When there is no place for silence, reflection, taking the time to breathe in quiet and breathe out the noise which pollutes our lives we die on the inside, in the deepest parts of our being where only silence can fill.
A Little Quieter –
Our Siberian Husky, Trooper, has a bed in our living room. When Beth and I are sitting watching the television or messing with tablets or the laptop most of the time he is the room with us. We haven’t always had a bed for him here but after we had to put Belle, our Golden Retriever, down we knew he would need some extra attention. Everything has worked out fine until the last couple of months. For some reason, he has become extra sensitive to noises coming from the TV. Explosions, gunfire, yelling or loud music in a movie rattles him and he begins to get up and wander around the living room. We’ve tried turning down the sound on the television as much as we can and this helps. We’ll also watch a documentary where there is mostly talking and this works. However, any type of movie or show with startling noises and/or blaring musical score and he gets up and we tell him to get back on his bed and this scenario is repeated until finally one of us takes him into the kitchen.
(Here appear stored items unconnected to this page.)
(** * deckle: html-normalize-headings.py

    A shallow embedding of the heading normaliser of deckle
    (src/html-normalize-headings.py) and the proofs of its specified
    properties.

    A Python [str] is a sequence of Unicode code points; it is modelled as a
    list of [N].  The program works by regular expressions only; the part of
    Python's [re] it uses (literals, character classes, [?], greedy [*] and
    [+], lazy [*?], all on single characters) is modelled by a small
    backtracking matcher, and every pattern of the source is written as a
    value of that matcher's pattern type.

    The loops of scripts/fetch_pages.py that choose URLs, retry a request
    and save pages are modelled too, with what they read from the network
    and the file system handed to them as arguments. *)

From Stdlib Require Import Ascii String.
From Stdlib Require Import List NArith ZArith Bool Lia Arith.
Import ListNotations.

Local Open Scope N_scope.

(** ** Characters and strings *)

Abbreviation char := N (only parsing).
Abbreviation str := (list N) (only parsing).

Definition ch (a : ascii) : char := N_of_ascii a.

(** An ASCII literal of the source as a [str]. *)
Definition lit (s : string) : str := map ch (list_ascii_of_string s).

Definition str_eqb (a b : str) : bool :=
  if list_eq_dec N.eq_dec a b then true else false.

(** Truthiness of a Python string: the empty string is falsy. *)
Definition truthy (s : str) : bool :=
  match s with [] => false | _ :: _ => true end.

(** ** Character classes *)

Definition eqc (c : char) : char -> bool := fun x => x =? c.
Definition neqc (c : char) : char -> bool := fun x => negb (x =? c).
Definition any : char -> bool := fun _ => true.
Definition range (lo hi : char) : char -> bool :=
  fun x => (lo <=? x) && (x <=? hi).

(** A literal of the pattern under [re.IGNORECASE], for a pattern character
    [c] that is a lower-case ASCII letter or has no case.  The character [x]
    matches when its lower case is [c]; the only characters outside ASCII
    whose lower case is an ASCII letter are U+0130 (to i) and U+212A (to k),
    and [re] adds U+0131 to i and U+017F to s. *)
Definition ci (c : char) : char -> bool := fun x =>
  (x =? c)
  || (range 97 122 c && (x =? c - 32))
  || ((c =? 105) && ((x =? 304) || (x =? 305)))
  || ((c =? 115) && (x =? 383))
  || ((c =? 107) && (x =? 8490)).

(** [str.isspace] on one character, which is also the class [\s] of a
    Unicode pattern and the set [str.strip] removes. *)
Definition isspace (x : char) : bool :=
  range 9 13 x || range 28 32 x || (x =? 133) || (x =? 160)
  || (x =? 5760) || range 8192 8202 x || (x =? 8232) || (x =? 8233)
  || (x =? 8239) || (x =? 8287) || (x =? 12288).

(** ** [str.strip] *)

Fixpoint lstrip (s : str) : str :=
  match s with
  | c :: s' => if isspace c then lstrip s' else s
  | [] => []
  end.

Definition rstrip (s : str) : str := rev (lstrip (rev s)).

Definition strip (s : str) : str := rstrip (lstrip s).

(** ** The fragment of [re] the program uses *)

Inductive item :=
| One (p : char -> bool)        (* a literal or a class *)
| Opt (p : char -> bool)        (* x?   greedy *)
| Star (p : char -> bool)       (* x*   greedy *)
| Plus (p : char -> bool)       (* x+   greedy *)
| LazyStar (p : char -> bool).  (* x*?  lazy *)

Definition regex := list item.

(** The literal [s], matched exactly, and matched under [re.IGNORECASE]. *)
Definition lits (s : string) : regex := map (fun c => One (eqc c)) (lit s).
Definition lits_ci (s : string) : regex := map (fun c => One (ci c)) (lit s).

Section Backtracking.
Context {A : Type}.
Variable p : char -> bool.
Variable k : str -> option A.

(** Greedy repetition: as many characters of class [p] as possible, then
    the rest of the pattern [k]; one character is given back each time
    the rest fails. *)
Fixpoint greedy (s : str) : option (str * A) :=
  match s with
  | c :: s' =>
      if p c then
        match greedy s' with
        | Some (m, a) => Some (c :: m, a)
        | None => option_map (pair []) (k s)
        end
      else option_map (pair []) (k s)
  | [] => option_map (pair []) (k [])
  end.

(** Lazy repetition: the rest of the pattern is tried first, one more
    character of class [p] is taken each time it fails. *)
Fixpoint lazy (s : str) : option (str * A) :=
  match k s with
  | Some a => Some ([], a)
  | None =>
      match s with
      | c :: s' =>
          if p c then
            match lazy s' with
            | Some (m, a) => Some (c :: m, a)
            | None => None
            end
          else None
      | [] => None
      end
  end.
End Backtracking.

Definition push (m : str) (r : option (list str * str)) :
  option (list str * str) :=
  match r with
  | Some (caps, rest) => Some (m :: caps, rest)
  | None => None
  end.

Definition push2 (r : option (str * (list str * str))) :
  option (list str * str) :=
  match r with
  | Some (m, (caps, rest)) => Some (m :: caps, rest)
  | None => None
  end.

(** [match_here re s] is [re.match]: the pattern anchored at the start of
    [s].  The result holds the text each item of the pattern matched, in
    order, and the text after the match. *)
Fixpoint match_here (re : regex) (s : str) {struct re} :
  option (list str * str) :=
  match re with
  | [] => Some ([], s)
  | One p :: re' =>
      match s with
      | c :: s' => if p c then push [c] (match_here re' s') else None
      | [] => None
      end
  | Opt p :: re' =>
      match s with
      | c :: s' =>
          if p c then
            match match_here re' s' with
            | Some (caps, rest) => Some ([c] :: caps, rest)
            | None => push [] (match_here re' s)
            end
          else push [] (match_here re' s)
      | [] => push [] (match_here re' s)
      end
  | Star p :: re' => push2 (greedy p (match_here re') s)
  | Plus p :: re' =>
      match s with
      | c :: s' =>
          if p c then
            match greedy p (match_here re') s' with
            | Some (m, (caps, rest)) => Some ((c :: m) :: caps, rest)
            | None => None
            end
          else None
      | [] => None
      end
  | LazyStar p :: re' => push2 (lazy p (match_here re') s)
  end.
I was thinking about him today, this behavior which has developed, and decided maybe he’s not the one with the issues. When I think of 2016, the year which has passed, I think of noise. Most of it came as a result of the political season and the candidates, the talking heads on television and radio, the choosing of sides by almost everyone and a cacophony of opinions, predictions, debates between candidates and their followers, accusations, lies and boisterous babel that still hasn’t stopped.
I’ve decided, like our dog Trooper, I want a quieter 2017. Please…and world peace would also be acceptable.
Drowning Out –
One of my favorite sounds is rain on a tin roof. One of my least favorite is the tail pipe extensions folks are putting on their vehicles. These extensions turn normal sounding cars and trucks into loud, ear-piercing, window rattling, jet planes driving by.
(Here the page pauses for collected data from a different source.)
(** * remisb/restaurant: a shallow embedding of the request-handling core

    The Go packages of the service are embedded as Rocq modules of the same
    names.  Go's [error] interface is [option err] ([None] is [nil]); code
    that threads the database, the logger, the tracer, the clock and the
    response writer is written in a small state monad [M] over [World],
    whose outcomes are a normal return or a run-time fault (a Go panic). *)

From Stdlib Require Import String Ascii List ZArith Bool Lia Permutation.
Import ListNotations.
Local Open Scope string_scope.
Local Open Scope list_scope.
Local Open Scope Z_scope.
Set Warnings "-register-all".

(** ** Data model *)

(** Modelled from the spec: auth.Claims, declared in package auth, which
    has no file among the sources.  The subject, the role names and the
    standard temporal fields, as Unix seconds. *)
Record Claims : Type := mkClaims {
  Subject   : string;
  Roles     : list string;
  IssuedAt  : Z;
  ExpiresAt : Z;
  NotBefore : Z
}.

(** web.Values: the per-request state behind the pointer stored in a
    request context, with the fields the Logger middleware and the tests
    read. *)
Record Values : Type := mkValues {
  TraceID    : string;
  Now        : Z;
  StatusCode : Z
}.

(** Rows and request documents of package restaurant, with the fields its
    functions, the handlers and the tests read and write. *)
Record Restaurant : Type := mkRestaurant {
  r_ID          : string;
  r_Name        : string;
  r_Address     : string;
  r_OwnerUserID : string;
  r_DateCreated : Z;
  r_DateUpdated : Z
}.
This past weekend we finished placing a tin roof on our porch. Last night, around 5pm, a thunderstorm brought some much-needed rain into our area and I went outside to sit and listen. Often, around this time each day, drivers of the above mentioned boisterous vehicles have gotten off work and are driving by the house.
Yesterday evening, however, I noticed the rain on the tin roof drowned out all other noise. The trucks and cars I recognized as being converted were no longer obnoxious. My closeness to the tin roof protected my ears, my nerves and the stillness of my spirit.
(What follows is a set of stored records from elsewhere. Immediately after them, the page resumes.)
(** A gate whose cooldown is shorter than its window, and three uses of
    it at 0 s, 1 s and 11 s. *)
Definition gate_short_cooldown : TelegramRateLimiter :=
  with_lock (init 1 60 10).
Definition calls_short_cooldown : list gate_call :=
  [Attempt 0 0; Attempt (seconds 1) (seconds 1);
   Attempt (seconds 11) (seconds 11)].

(** [v] is the greatest non-null [RECTIME] among [rows]. *)
Definition greatest_rectime (v : datetime) (rows : list row) : Prop :=
  (exists r, In r rows /\ RECTIME r = Some v)
  /\ (forall r t, In r rows -> RECTIME r = Some t -> t <= v).

(** A record of object 1 stamped [t]. *)
Definition row_at (t : datetime) : row :=
  mkRow (Some 1) (Some 1) (Some 1) (Some t) [].

(** One staleness check made by a worker. *)
Record check_call := mkCall {
  cc_env : surroundings;
  cc_table : string;
  cc_time : option datetime    (* the upstream MAX(RECTIME) it observed *)
}.

Definition check_step (cfg : config) (w : world) (c : check_call) : world :=
  Notify._check_and_notify_logic cfg (cc_env c) (cc_table c) (cc_time c) w.

Definition run_checks (cfg : config) (calls : list check_call) (w : world)
  : world :=
  foldl (check_step cfg) w calls.

(** Number of staleness alerts about [table] in a trace. *)
Definition alerts_for (table : string) (l : list alert) : nat :=
  length (List.filter (fun a => bool_decide (alert_table a = table)) l).

(** Scenario C: the upstream timestamp is three hours old at the first
    of six checks made two minutes apart; the threshold is two hours. *)
Definition config_C : config := mkConfig 7200 true.
Definition upstream_C : datetime := seconds 1735689600.
Definition check_C (minutes : Z) : check_call :=
  mkCall (mkSurroundings (upstream_C + seconds (10800 + 60 * minutes)) true)
         "Dynamic_A" (Some upstream_C).
Definition calls_C : list check_call :=
  [check_C 0; check_C 2; check_C 4; check_C 6; check_C 8; check_C 10].
Definition world_0 : world :=
  mkWorld ∅ ∅ gate_E ∅ [] [] [].

(** Scenario D: the file of 2025-12-23 (day 20445), last modified at
    10:00:00, and the worker's default settings. *)
Definition config_D : tc2_config := mkTc2Config 3600 30 "dbo.Dynamic_TC2".
Definition modified_D : datetime := seconds (1766448000 + 36000).
Definition file_D : file :=
  mkFile "2025-12-23_TC-2.xlsx" (Some 20445) modified_D.

(** The state with which a scan starts: the watermark of the iteration
    and the last-check times left by the scans before it. *)
Definition entering (watermark : datetime) (st : tc2_state) : tc2_state :=
  mkTc2State (Some watermark) (files_last_check st).

(** The cache of a worker's state and the watermark it holds for a
    table. *)
Definition cache_of (s : sys) : gmap string cache_entry :=
  rectime_cache (glob s).

Definition watermark_of (table : string) (s : sys) : option datetime :=
  rectime <$> cache_of s !! table.


(** [rows] carry non-decreasing timestamps, NULL lowest. *)
Definition ascending (rows : list row) : Prop :=
  StronglySorted (fun a b => rectime_leb a b = true) rows.


(** The watermark that [read_watermark] returns in state [s], and the
    cache it leaves. *)
Definition read_result (env : cycle_env) (table : string) (use_cache : bool)
           (s : sys) : datetime * list log_event * gmap string cache_entry :=
  get_last_sync_time_async (env_now (env_sur env))
    (if env_dest_read_fails env then QueryRaises
     else QueryRow (Some [select_max_rectime (visible (dest s))]))
    table use_cache (cache_of s).

Definition wm_read (env : cycle_env) (table : string) (use_cache : bool)
           (s : sys) : datetime :=
  (read_result env table use_cache s).1.1.

Definition cache_read (env : cycle_env) (table : string) (use_cache : bool)
           (s : sys) : gmap string cache_entry :=
  (read_result env table use_cache s).2.

(** Scenarios A and B: the watermark is 2025-01-01 00:00:00, the source
    holds rows stamped 5, 10 and 15 seconds later, and the cycle runs at
    00:00:20.  In Scenario B the destination already holds the row
    stamped 00:00:10. *)
Definition t_2025 (s : Z) : datetime := seconds (1735689600 + s).
Definition job_A : mssql_job := mkMssqlJob "Dynamic_A" "Dynamic_A".
Definition job_A_firebird : firebird_job :=
  mkFirebirdJob "[dbo].[Dynamic_A]" 1 "firebird_Dynamic_A".
Definition source_A : list row :=
  [row_at (t_2025 5); row_at (t_2025 10); row_at (t_2025 15)].
Definition env_A : cycle_env :=
  mkEnv (mkSurroundings (t_2025 20) true) source_A false false false false.
Definition world_A : world :=
  set_cache (fun _ => {[ mssql_cache_key job_A
                         := mkEntry (t_2025 0) (t_2025 0) ]}) world_0.
Definition sys_A : sys := mkSys world_A (mkDb [] []).
Definition sys_B : sys := mkSys world_A (mkDb [row_at (t_2025 10)] []).

(** A first cycle with nothing to copy: the cache is still empty, the
    destination already holds the only row of the source. *)
Definition env_idle : cycle_env :=
  mkEnv (mkSurroundings (t_2025 20) true) [row_at (t_2025 10)]
        false false false false.
Definition sys_fresh : sys := mkSys world_0 (mkDb [row_at (t_2025 10)] []).

(** A Firebird table whose scan returns the later row first. *)
Definition env_unordered : cycle_env :=
  mkEnv (mkSurroundings (t_2025 20) true)
        [row_at (t_2025 15); row_at (t_2025 5)] false false false false.

(** The file worker with watermark 00:00:05 while somebody else has
    written a row stamped 00:00:10 to its destination. *)
Definition state_tc2 : tc2_state := mkTc2State (Some (t_2025 5)) ∅.

(** The same destination once the cache holds its watermark. *)
Definition sys_caught_up : sys :=
  mkSys (set_cache (fun _ => {[ mssql_cache_key job_A
                                := mkEntry (t_2025 10) (t_2025 10) ]})
                   world_0)
        (mkDb [row_at (t_2025 10)] []).

End Props.

(** ** The health endpoint: [health] *)

Module Health.

(** The four values of ['status']. *)
Inductive overall_status :=
| StStarting | StHealthy | StDegraded | StUnhealthy.

(** The fields of the JSON answer that depend on the state; the uptime
    and the timestamp only read the clock and the pool snapshot only
    asks the driver. *)
Record health_response := mkHealth {
  status : overall_status;
  http_status : Z;
  tasks_total : nat;
  tasks_healthy : nat;
  rectime_entries : nat;
  shutdown_requested : bool
}.

(** [sum(1 for t in tasks_info.values() if t.get('healthy', False))] *)
Definition healthy_tasks (ts : gmap string status_entry) : nat :=
  size (filter (fun kv => healthy kv.2 = true) ts).

(** [health()] *)
Definition health (shutdown : bool) (w : world) : health_response :=
  let total_tasks := size (task_status w) in
  let healthy := healthy_tasks (task_status w) in
  let '(st, http) :=
    if (total_tasks =? 0)%nat then (StStarting, 503)
    else if (healthy =? total_tasks)%nat then (StHealthy, 200)
    else if (0 <? healthy)%nat then (StDegraded, 200)
    else (StUnhealthy, 503) in
  mkHealth st http total_tasks healthy (size (rectime_cache w)) shutdown.

End Health.

(** ** The outer loop of the database workers *)

Module Loop.
Import Sync.

(** One pass of [while not shutdown_event.is_set()] in which the
    connections are there or [connect_to_mssql_async] returns them:
    what the surroundings do during the pass, and whether the shutdown
    event is set by the time the wait that ends the pass is over.  A
    shutdown during a connection attempt leaves the worker through
    [KeyboardInterrupt] and is not a pass. *)
Record pass := mkPass {
  pass_env : cycle_env;
  pass_shutdown : bool
}.

(** The timeout handed to [asyncio.wait_for(shutdown_event.wait(), ...)],
    in seconds. *)
Inductive wait :=
| AfterSuccess (timeout : Z)     (* timeout=sync_interval *)
| AfterFailure (timeout : Z).    (* timeout=min(retry_delay, 60) *)

Record loop_end := mkLoopEnd {
  waits : list wait;          (* the waits made, oldest first *)
  last_retry_delay : Z;       (* [retry_delay] when the loop is left *)
  stopped : bool;             (* left through [break]; false: passes ran out *)
  final : sys
}.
Wisdom tells us that presence is influence. The closer we stay to our source of comfort and peace the less distracted and deafening the chaos and craziness of this world can can be.
There’s something about sitting outside, at the end of a busy day, saying evening prayers. It’s a release and refilling, an exhaling of busyness, appointments, task lists and an inhaling of stillness and peace.
Yesterday evening I sat on the porch reading and reciting words that have been said at sundown for centuries when a butterfly landed on my foot. It was beautiful, graceful, and seemingly weightless. Even as I watched it crawl on my toes I couldn’t feel it. It was there but not there, present with no pressure. (I believe God is very much this way as well.)
As I continued with a Psalm, I was also reflecting on the moment. No vehicles were whizzing by, no dog barking or birds singing, the wind was faint and the wings of this creature silently lifted up and set back down. I thought about the beauty of silence, the holiness of a moment when the world is hushed, even briefly.
In a time when the loudest politician, brashest celebrity, craziest…whatever, gets the most attention, and people have an insatiable need to always be talking, playing, yelling, singing, making noise or listening to it, silence has become a rare treasure.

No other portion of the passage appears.